Can not reproduce the result even set all random seed

jianlong_Huang · August 29, 2022, 4:49pm

Problem: I’m implementing a GNN in pytorch 1.11 with cuda 113. I tried to set all random seeds using the below code, but still couldn’t get the same result on different epochs. At first, the console told that I used torch_scatter_mean, which is not a deterministic operation. Then I replaced the scatter_mean operation with a 100% deterministic operation, but it still doesn’t work.

Platform I used: windows 10
Training on: cuda:0

seed_ = 42

def seed_torch(seed):
random.seed(seed)
os.environ[‘PYTHONHASHSEED’] = str(seed) # 为了禁止hash随机化，使得实验可复现
os.environ[“CUDA_LAUNCH_BLOCKING”] = “1”
os.environ[“CUBLAS_WORKSPACE_CONFIG”] = “:16:8”
np.random.seed(seed)
torch.manual_seed(seed)
torch.cuda.manual_seed(seed)
torch.cuda.manual_seed_all(seed) # if you are using multi-GPU.
torch.backends.cudnn.benchmark = False
torch.backends.cudnn.deterministic = True
torch.use_deterministic_algorithms(True)

seed_torch(seed_)

The package I used:

import time
import os
import numpy as np
import torch
import torch.nn as nn
import torch.nn.functional as F
import torch.utils.data as Data
import random
from sklearn.cluster import KMeans
from torch_geometric.nn import MetaLayer

from model import Model
from dataset import trainDataset, valDataset, testDataset
import argparse

import matplotlib.pyplot as plt

One more question: is it possible dataloader is not deterministic?
train_loader = Data.DataLoader(train_dataset, batch_size=args.batch_size,
shuffle=True, num_workers=0, pin_memory=True)
val_loader = Data.DataLoader(val_dataset, batch_size=args.batch_size,
shuffle=False, num_workers=0, pin_memory=True)
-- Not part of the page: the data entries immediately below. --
(** What can happen to the behaviour: its parts report, the swarm polls it, the
    node calls it. *)
Inductive Input : Type :=
  | InGossipsub (event : GossipsubEvent Peer)
  | InRpc (event : @RPCMessage Peer RPCRequest RPCResponse)
  | InPing
  | InIdentify (event : IdentifyEvent Peer Multiaddr)
  | InDiscv5 (event : Discv5Event Peer Enr Ip)
  | InPoll
  | InSubscribe (topic : string)
  | InPublish (message : PubsubMessage)
  | InSendRpc (peer : Peer) (event : Event RPCRequest RPCResponse).

(** One of them, with the event it hands to the swarm. *)
Definition input (i : Input) : Op (option (Libp2pEvent Peer)) :=
  match i with
  | InGossipsub event => inject_gossipsub event ;; mret None
  | InRpc event => inject_rpc event ;; mret None
  | InPing => inject_ping ;; mret None
  | InIdentify event => inject_identify event ;; mret None
  | InDiscv5 event => inject_discv5 event ;; mret None
  | InPoll => poll_events
  | InSubscribe topic => behaviour_subscribe topic ;; mret None
  | InPublish message => behaviour_publish message ;; mret None
  | InSendRpc peer event => behaviour_send_rpc peer event ;; mret None
  end.

Fixpoint run_inputs (inputs : list Input) : Op (list (Libp2pEvent Peer)) :=
  match inputs with
  | [] => mret []
  | i :: inputs' =>
      o ← input i;
      out ← run_inputs inputs';
      mret (match o with Some event => event :: out | None => out end)
  end.

(** The events an input stands for. *)
Definition reported (i : Input) : list (Libp2pEvent Peer) :=
  match i with
  | InGossipsub (GsMessage source topics data) =>
      match gossip_received topics data with Ok (Some message) => [Pubsub source message] | _ => [] end
  | InRpc (MessageDialed peer) => [PeerDialed peer]
  | InRpc (MessageDisconnected peer) => [PeerDisconnected peer]
  | InRpc (MessageEvent peer event) => [RPC peer (rpc_event_of event)]
  | InIdentify (IdentifyReceived peer _) => [PeerDialed peer]
  | _ => []
  end.

Lemma input_events i (s s' : B) o :
  input i s = (Ok o, s') → b_events s ++ reported i = option_list o ++ b_events s'.
Proof.
  destruct i as [[source topics data| |]|[]| |[]| | | | |]; cbn [input];
    try (intros H; injection H as <- <-; cbn; by rewrite ?app_nil_r).
  - cbn [inject_gossipsub reported]. destruct (gossip_received topics data) as [[m|]| | |];
      intros H; try discriminate H; injection H as <- <-; cbn; by rewrite ?app_nil_r.
  - unfold poll_events. rewrite Mbind_get. destruct (b_events s) as [|e rest] eqn:He.
    + intros H. injection H as <- <-. cbn. by rewrite He.
    + intros H. injection H as <- <-. cbn. by rewrite app_nil_r.
  - unfold behaviour_subscribe. intros H. run_inv. destruct (gs_subscribe _ _). run_inv.
    cbn. by rewrite app_nil_r.
Qed.

(** C30: events reach the node once and in order.  Whatever the order of the
    reports of the protocols, the polls and the node's own calls, the events
    handed to the node followed by those still queued are the reported ones, in
    the order of the reports; and a valid message that a node publishes is
    reported by its receiver as that message, with its source. *)
Theorem events_in_order `{CO : !ConfigOk C} (inputs : list Input) (s s' : B) out
  (Hrun : run_inputs inputs s = (Ok out, s')) :
  out ++ b_events s' = b_events s ++ concat (reported <$> inputs) ∧
  ∀ source message others, PubsubMessage_valid message → omap from_gossipsub_topic_hash others = [] →
    reported (InGossipsub (GsMessage source (others ++ [(publish message).1]) (publish message).2)) =
    [Pubsub source message].
Proof.
  split.
  - revert s out Hrun. induction inputs as [|i inputs IH]; intros s out Hrun; cbn in Hrun.
    + injection Hrun as <- <-. by rewrite app_nil_r.
    + apply Mbind_Ok in Hrun as (o & s1 & Hi & Hrun). apply Mbind_Ok in Hrun as (out1 & s2 & Hout & Hrun).
      injection Hrun as <- <-. apply IH in Hout. apply input_events in Hi.
      cbn [fmap list_fmap concat]. rewrite app_assoc, Hi, <- app_assoc, <- Hout. by destruct o.
  - intros source message others Hv Ho. cbn [reported]. by rewrite gossip_roundtrip.
Qed.

(** ** The service *)

Context {Net : Type} `{SO : !SwarmOps Net Key Multiaddr}.

Lemma subscribe_all_spec `{GL : !GossipsubLaws Gs Peer Key} topics l (s : B) :
  ∃ l' s', subscribe_all topics l s = (Ok l', s') ∧
    subscriptions (b_gossipsub s') = list_to_set topics ∪ subscriptions (b_gossipsub s) ∧
    b_rpc s' = b_rpc s ∧ b_discovery s' = b_discovery s ∧ b_events s' = b_events s.
Proof.
  revert l s. induction topics as [|t topics IH]; intros l s; cbn [subscribe_all].
  { exists l, s. split; [done|]. split; [set_solver|done]. }
  unfold behaviour_subscribe. pose proof (gs_subscribe_adds t (b_gossipsub s)) as Hs.
  destruct (gs_subscribe t (b_gossipsub s)) as [ok gs] eqn:Hg. cbn [snd] in Hs.
  set (s1 := mkBehaviour gs (b_rpc s) (b_discovery s) (b_events s)).
  rewrite (Mbind_step _ _ s ok s1) by (rewrite Mbind_get, Hg; done).
  destruct (IH (if ok then l ++ [t] else l) s1) as (l' & s' & Hrun & Hsub & Hr & Hd & He).
  exists l', s'. split; [done|]. split; [|done]. rewrite Hsub. cbn. rewrite Hs. set_solver.
Qed.

(** A started node hears what it and its peers publish.  [Service::new]
    fails exactly when the behaviour cannot be built or the address cannot be
    listened on; otherwise the node is subscribed to the topic of every message
    type, so of every message a node publishes, and to the configured ones; no
    event is queued, no peer is connected, and the first search is due at
    once.  A node that cannot be dialed does not stop it. *)
Theorem service_new_correct `{GL : !GossipsubLaws Gs Peer Key} `{DL : !DelayLaws Delay}
  now (key : Key) (config : NetworkConfig Ip Enr Multiaddr) :
  let conf := nc_discovery config in
  let listen := listen_on (push_tcp (libp2p_port conf) (multiaddr_from (listen_address conf))) (swarm_new (Net:=Net) key) in
  match (behaviour_new now key config : res string B), listen.1 with
  | Ok _, Ok _ => ∃ service : Service Peer Delay Discv5 Gs Net,
      service_new now key config = Ok service ∧ local_peer_id service = key_peer key ∧
      let b := service_behaviour service in
      (∀ message, (publish message).1 ∈ subscriptions (b_gossipsub b)) ∧
      (∀ topic, topic ∈ nc_topics config → topic ∈ subscriptions (b_gossipsub b)) ∧
      b_events b = [] ∧ behaviour_connected_peers b = 0 ∧ deadline (peer_discovery_delay (b_discovery b)) = now
  | Ok _, Err _ => ∃ message,
      (service_new now key config : res _ (Service Peer Delay Discv5 Gs Net)) = Err (OtherError message)
  | Err message, _ =>
      (service_new now key config : res _ (Service Peer Delay Discv5 Gs Net)) = Err (OtherError message)
  | _, _ => True
  end.
Proof.
  intros conf listen. subst listen. unfold service_new.
  destruct (behaviour_new now key config) as [behaviour| | |] eqn:Hbehaviour; cbn [res_map_err mbind res_bind]; try done.
  fold conf. destruct (listen_on _ _) as [[[]| | |] net]; cbn [fst]; try done; [|by eexists].
  destruct (subscribe_all_spec (service_topics config) [] behaviour) as (l & b & Hrun & Hsub & _ & Hd & He).
  eexists. split; [done|]. split; [done|]. cbn [service_behaviour]. rewrite Hrun. cbn [snd].
  unfold behaviour_new in Hbehaviour. res_inv. cbn in Hd, He. rewrite He.
  rename select (discovery_new _ _ _ = _) into Hnew. unfold discovery_new in Hnew. res_inv.
  unfold behaviour_connected_peers. rewrite Hd. split_and!.
  - intros message. rewrite Hsub. apply elem_of_union_l, elem_of_list_to_set.
    unfold service_topics. apply elem_of_app. left. destruct message; cbn; set_solver.
  - intros topic Ht. rewrite Hsub. apply elem_of_union_l, elem_of_list_to_set.
    unfold service_topics. apply elem_of_app. by right.
  - done.
  - done.
  - cbn. apply deadline_new.
Qed.
End Events.

(** ** Turns of the main loop *)

(** The swarm and the sync component hold finitely many events at a time, and
    the calls a turn makes add no event of the swarm. *)
Class NetworkWorldLaws (World Peer E : Type) `{!NetworkWorld World Peer E} := {
  swarm_pending : World → nat;
  sync_pending : World → nat;
  service_poll_pending : ∀ w message w', service_poll w = (ServiceReady message, w') →
    (swarm_pending w' < swarm_pending w)%nat;
  service_poll_runs : ∀ w, (service_poll w).1 ≠ ServiceFailed;
  perform_swarm_pending : ∀ a w, (swarm_pending (perform a w) ≤ swarm_pending w)%nat;
  sync_poll_pending : ∀ w event w', sync_poll w = (Some event, w') → (sync_pending w' < sync_pending w)%nat;
  perform_sync_pending : ∀ hello w, (sync_pending (perform (NoteStatus hello) w) ≤ sync_pending w)%nat;
  perform_send_pending : ∀ peer event w, (sync_pending (perform (SendRpc peer event) w) ≤ sync_pending w)%nat;
}.

Section Turns.
Context `{AM : ArithMode} {World Peer E : Type} `{NW : !NetworkWorld World Peer E} `{NL : !NetworkWorldLaws World Peer E}.

(** No answer of the handler fails. *)
Definition answers (depth : nat) : Prop :=
  ∀ w : World, (∀ message : Libp2pEvent Peer, ∃ l, on_message (world_backend w) depth message = Ok l) ∧
               (∀ event : SyncEvent Peer, ∃ l, on_sync_event (world_backend w) event = Ok l).

Lemma perform_all_swarm acts (w : World) : (swarm_pending (perform_all acts w) ≤ swarm_pending w)%nat.
Proof.
  revert w. induction acts as [|a acts IH]; intros w; cbn; [done|].
  etrans; [apply IH|]. apply perform_swarm_pending.
Qed.

Lemma message_loop_returns depth n l (w : World) :
  answers depth → (swarm_pending w < n)%nat → ∃ s', message_loop depth n (l, w) = (Ok tt, s').
Proof.
  intros Ha. revert l w. induction n as [|n IH]; intros l w Hn; [lia|]. cbn [message_loop].
  rewrite Mbind_get. cbn [fst snd]. pose proof (service_poll_runs w) as Hf.
  destruct (service_poll w) as [[message| | |] w'] eqn:Hp; rewrite Mbind_put;
    [|by eexists|by eexists|done].
  apply service_poll_pending in Hp. destruct (proj1 (Ha w') message) as [acts Hacts].
  rewrite (Mbind_step _ _ _ tt (l, perform_all acts w'))
    by (unfold handle; rewrite Mbind_get; cbn [fst snd]; by rewrite Hacts).
  apply IH. pose proof (perform_all_swarm acts w'). lia.
Qed.

Lemma sync_acts event (w : World) acts :
  on_sync_event (world_backend w) event = Ok acts →
  (sync_pending (perform_all acts w) ≤ sync_pending w)%nat.
Proof.
  unfold on_sync_event. destruct event; intros H; res_inv; cbn;
    [apply perform_sync_pending|apply perform_send_pending..].
Qed.

Lemma sync_loop_returns depth n l (w : World) :
  answers depth → (sync_pending w < n)%nat → ∃ s', sync_loop n (l, w) = (Ok tt, s').
Proof.
  intros Ha. revert l w. induction n as [|n IH]; intros l w Hn; [lia|]. cbn [sync_loop].
  rewrite Mbind_get. cbn [fst snd].
  destruct (sync_poll w) as [[event|] w'] eqn:Hp; rewrite Mbind_put; [|by eexists].
  apply sync_poll_pending in Hp. destruct (proj2 (Ha w') event) as [acts Hacts].
  rewrite (Mbind_step _ _ _ tt (l, perform_all acts w'))
    by (unfold handle; rewrite Mbind_get; cbn [fst snd]; by rewrite Hacts).
  apply IH. pose proof (sync_acts _ _ _ Hacts). lia.
Qed.

(** More rounds than needed change nothing. *)
Lemma message_loop_mono depth n m (s s' : bool * World) :
  message_loop depth n s = (Ok tt, s') → (n ≤ m)%nat → message_loop depth m s = (Ok tt, s').
Proof.
  revert m s. induction n as [|n IH]; intros m s Hn Hm; [done|]. destruct m as [|m]; [lia|].
  cbn [message_loop] in *. rewrite Mbind_get in *.
  destruct (service_poll s.2) as [[message| | |] w]; rewrite Mbind_put in *; try done.
  apply Mbind_Ok in Hn as ([] & s1 & Hh & Hn). rewrite (Mbind_step _ _ _ _ _ Hh). apply IH; [done|lia].
Qed.

(** A turn of the main loop ends: it returns to the executor when the swarm and
    the sync component have nothing more to report. *)
Theorem network_turn_returns depth l (w : World) :
  answers depth → ∃ bound, ∀ fuel, (bound ≤ fuel)%nat → ∃ s', network_turn depth fuel (l, w) = (Ok tt, s').
Proof.
  intros Ha. destruct (message_loop_returns depth (S (swarm_pending w)) l w Ha) as [[l1 w1] H1]; [lia|].
  exists (S (Nat.max (swarm_pending w) (sync_pending w1))). intros fuel Hf. unfold network_turn.
  rewrite (Mbind_step _ _ _ tt (l1, w1)) by (eapply message_loop_mono; [done|lia]).
  eapply sync_loop_returns; [done|lia].
Qed.
End Turns.

(** ** Witnesses *)

#[local] Instance toy_gossipsub : GossipsubOps (gset string) Z unit := {|
  key_peer _ := 1;
  gs_new _ := ∅;
  gs_subscribe t g := (negb (bool_decide (t ∈ g)), {[t]} ∪ g);
  gs_publish _ _ g := g;
|}.

#[local] Instance toy_gossipsub_laws : GossipsubLaws (gset string) Z unit.
Proof. by refine {| subscriptions := id |}. Defined.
test_loader = Data.DataLoader(test_dataset, batch_size=args.batch_size,
shuffle=False, num_workers=0, pin_memory=True)

I used a TransformerEncoderLayer, so I changed CUBLAS_WORKSPACE_CONFIG to :16:8:

ptrblck · August 29, 2022, 7:39pm

Could you post a minimal, executable code snippet reproducing the issue so that we could debug it, please?